=== Section Start ===

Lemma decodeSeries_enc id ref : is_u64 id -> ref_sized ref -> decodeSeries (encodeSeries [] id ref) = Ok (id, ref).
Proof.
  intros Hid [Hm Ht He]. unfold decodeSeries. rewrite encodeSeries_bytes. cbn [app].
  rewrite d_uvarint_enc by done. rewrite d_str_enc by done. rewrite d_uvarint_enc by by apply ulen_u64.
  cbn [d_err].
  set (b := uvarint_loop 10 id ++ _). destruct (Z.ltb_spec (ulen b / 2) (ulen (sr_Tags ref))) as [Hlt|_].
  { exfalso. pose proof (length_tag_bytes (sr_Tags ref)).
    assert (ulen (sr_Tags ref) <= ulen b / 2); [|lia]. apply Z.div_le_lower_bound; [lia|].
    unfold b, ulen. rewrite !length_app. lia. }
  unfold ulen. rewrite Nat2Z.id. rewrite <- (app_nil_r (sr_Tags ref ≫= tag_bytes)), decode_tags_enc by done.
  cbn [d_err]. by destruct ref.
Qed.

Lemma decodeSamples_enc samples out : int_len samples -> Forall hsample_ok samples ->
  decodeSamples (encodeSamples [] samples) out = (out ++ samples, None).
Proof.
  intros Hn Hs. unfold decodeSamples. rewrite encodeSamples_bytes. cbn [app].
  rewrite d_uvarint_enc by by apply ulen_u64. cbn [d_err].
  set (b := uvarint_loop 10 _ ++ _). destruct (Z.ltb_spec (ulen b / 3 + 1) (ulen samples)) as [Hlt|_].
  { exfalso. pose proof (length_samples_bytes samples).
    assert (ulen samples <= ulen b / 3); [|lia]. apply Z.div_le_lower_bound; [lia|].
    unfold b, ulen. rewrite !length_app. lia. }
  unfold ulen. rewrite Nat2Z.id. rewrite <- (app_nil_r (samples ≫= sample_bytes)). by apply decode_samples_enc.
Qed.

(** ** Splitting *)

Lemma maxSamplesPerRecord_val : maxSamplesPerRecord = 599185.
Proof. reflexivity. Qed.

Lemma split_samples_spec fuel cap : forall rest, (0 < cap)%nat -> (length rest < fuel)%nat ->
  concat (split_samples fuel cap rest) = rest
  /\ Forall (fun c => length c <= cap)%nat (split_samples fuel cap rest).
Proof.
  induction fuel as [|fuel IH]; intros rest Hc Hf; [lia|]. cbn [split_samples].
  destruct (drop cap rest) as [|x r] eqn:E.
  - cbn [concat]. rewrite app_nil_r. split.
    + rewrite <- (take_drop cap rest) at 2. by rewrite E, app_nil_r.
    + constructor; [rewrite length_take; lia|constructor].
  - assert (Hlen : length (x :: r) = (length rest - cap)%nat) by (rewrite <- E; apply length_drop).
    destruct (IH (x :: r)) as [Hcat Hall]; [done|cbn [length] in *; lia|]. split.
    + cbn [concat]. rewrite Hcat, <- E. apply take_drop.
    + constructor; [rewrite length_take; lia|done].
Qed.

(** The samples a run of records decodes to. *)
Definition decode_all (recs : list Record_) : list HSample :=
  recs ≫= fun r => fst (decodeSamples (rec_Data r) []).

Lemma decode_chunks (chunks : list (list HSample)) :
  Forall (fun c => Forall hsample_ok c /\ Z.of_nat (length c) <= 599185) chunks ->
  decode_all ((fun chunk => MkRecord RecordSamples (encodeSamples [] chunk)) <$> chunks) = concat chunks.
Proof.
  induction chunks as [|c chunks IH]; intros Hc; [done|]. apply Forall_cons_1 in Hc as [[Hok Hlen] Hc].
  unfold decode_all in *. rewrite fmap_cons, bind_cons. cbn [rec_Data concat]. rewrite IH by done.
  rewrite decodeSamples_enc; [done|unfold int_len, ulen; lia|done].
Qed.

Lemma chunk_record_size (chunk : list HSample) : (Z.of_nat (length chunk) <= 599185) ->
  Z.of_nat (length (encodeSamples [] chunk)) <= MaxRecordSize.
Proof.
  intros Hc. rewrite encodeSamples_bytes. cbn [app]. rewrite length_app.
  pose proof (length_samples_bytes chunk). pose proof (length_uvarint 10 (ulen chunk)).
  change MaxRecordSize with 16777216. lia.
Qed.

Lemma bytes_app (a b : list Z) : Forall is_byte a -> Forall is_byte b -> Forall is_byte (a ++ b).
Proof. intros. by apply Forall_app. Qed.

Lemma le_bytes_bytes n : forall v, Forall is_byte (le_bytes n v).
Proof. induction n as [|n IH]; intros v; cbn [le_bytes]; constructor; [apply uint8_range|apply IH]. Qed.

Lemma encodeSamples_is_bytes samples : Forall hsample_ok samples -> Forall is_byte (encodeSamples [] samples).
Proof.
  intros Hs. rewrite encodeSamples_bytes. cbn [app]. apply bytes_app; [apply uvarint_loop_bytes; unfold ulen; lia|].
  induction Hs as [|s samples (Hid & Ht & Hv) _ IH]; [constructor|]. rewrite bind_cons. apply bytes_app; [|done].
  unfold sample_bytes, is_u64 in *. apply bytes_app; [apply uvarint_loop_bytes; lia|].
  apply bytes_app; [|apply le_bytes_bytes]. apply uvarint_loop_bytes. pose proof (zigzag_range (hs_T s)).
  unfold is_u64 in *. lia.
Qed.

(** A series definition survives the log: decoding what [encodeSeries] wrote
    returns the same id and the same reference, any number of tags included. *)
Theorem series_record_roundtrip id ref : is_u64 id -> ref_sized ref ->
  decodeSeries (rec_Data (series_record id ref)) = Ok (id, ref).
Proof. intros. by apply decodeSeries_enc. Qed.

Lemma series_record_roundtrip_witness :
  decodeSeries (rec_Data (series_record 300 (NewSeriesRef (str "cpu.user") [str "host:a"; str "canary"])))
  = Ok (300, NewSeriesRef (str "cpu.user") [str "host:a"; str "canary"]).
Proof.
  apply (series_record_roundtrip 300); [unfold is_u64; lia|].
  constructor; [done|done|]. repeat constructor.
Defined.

=== Section End ===

### Assigned task:
From the records above, give again exactly the lines running from the line with "set (b := uvarint_loop 10 _" to the line with "rewrite E, app_nil_r.", inclusive.

### Task response:
  set (b := uvarint_loop 10 _ ++ _). destruct (Z.ltb_spec (ulen b / 3 + 1) (ulen samples)) as [Hlt|_].
  { exfalso. pose proof (length_samples_bytes samples).
    assert (ulen samples <= ulen b / 3); [|lia]. apply Z.div_le_lower_bound; [lia|].
    unfold b, ulen. rewrite !length_app. lia. }
  unfold ulen. rewrite Nat2Z.id. rewrite <- (app_nil_r (samples ≫= sample_bytes)). by apply decode_samples_enc.
Qed.

(** ** Splitting *)

Lemma maxSamplesPerRecord_val : maxSamplesPerRecord = 599185.
Proof. reflexivity. Qed.

Lemma split_samples_spec fuel cap : forall rest, (0 < cap)%nat -> (length rest < fuel)%nat ->
  concat (split_samples fuel cap rest) = rest
  /\ Forall (fun c => length c <= cap)%nat (split_samples fuel cap rest).
Proof.
  induction fuel as [|fuel IH]; intros rest Hc Hf; [lia|]. cbn [split_samples].
  destruct (drop cap rest) as [|x r] eqn:E.
  - cbn [concat]. rewrite app_nil_r. split.
    + rewrite <- (take_drop cap rest) at 2. by rewrite E, app_nil_r.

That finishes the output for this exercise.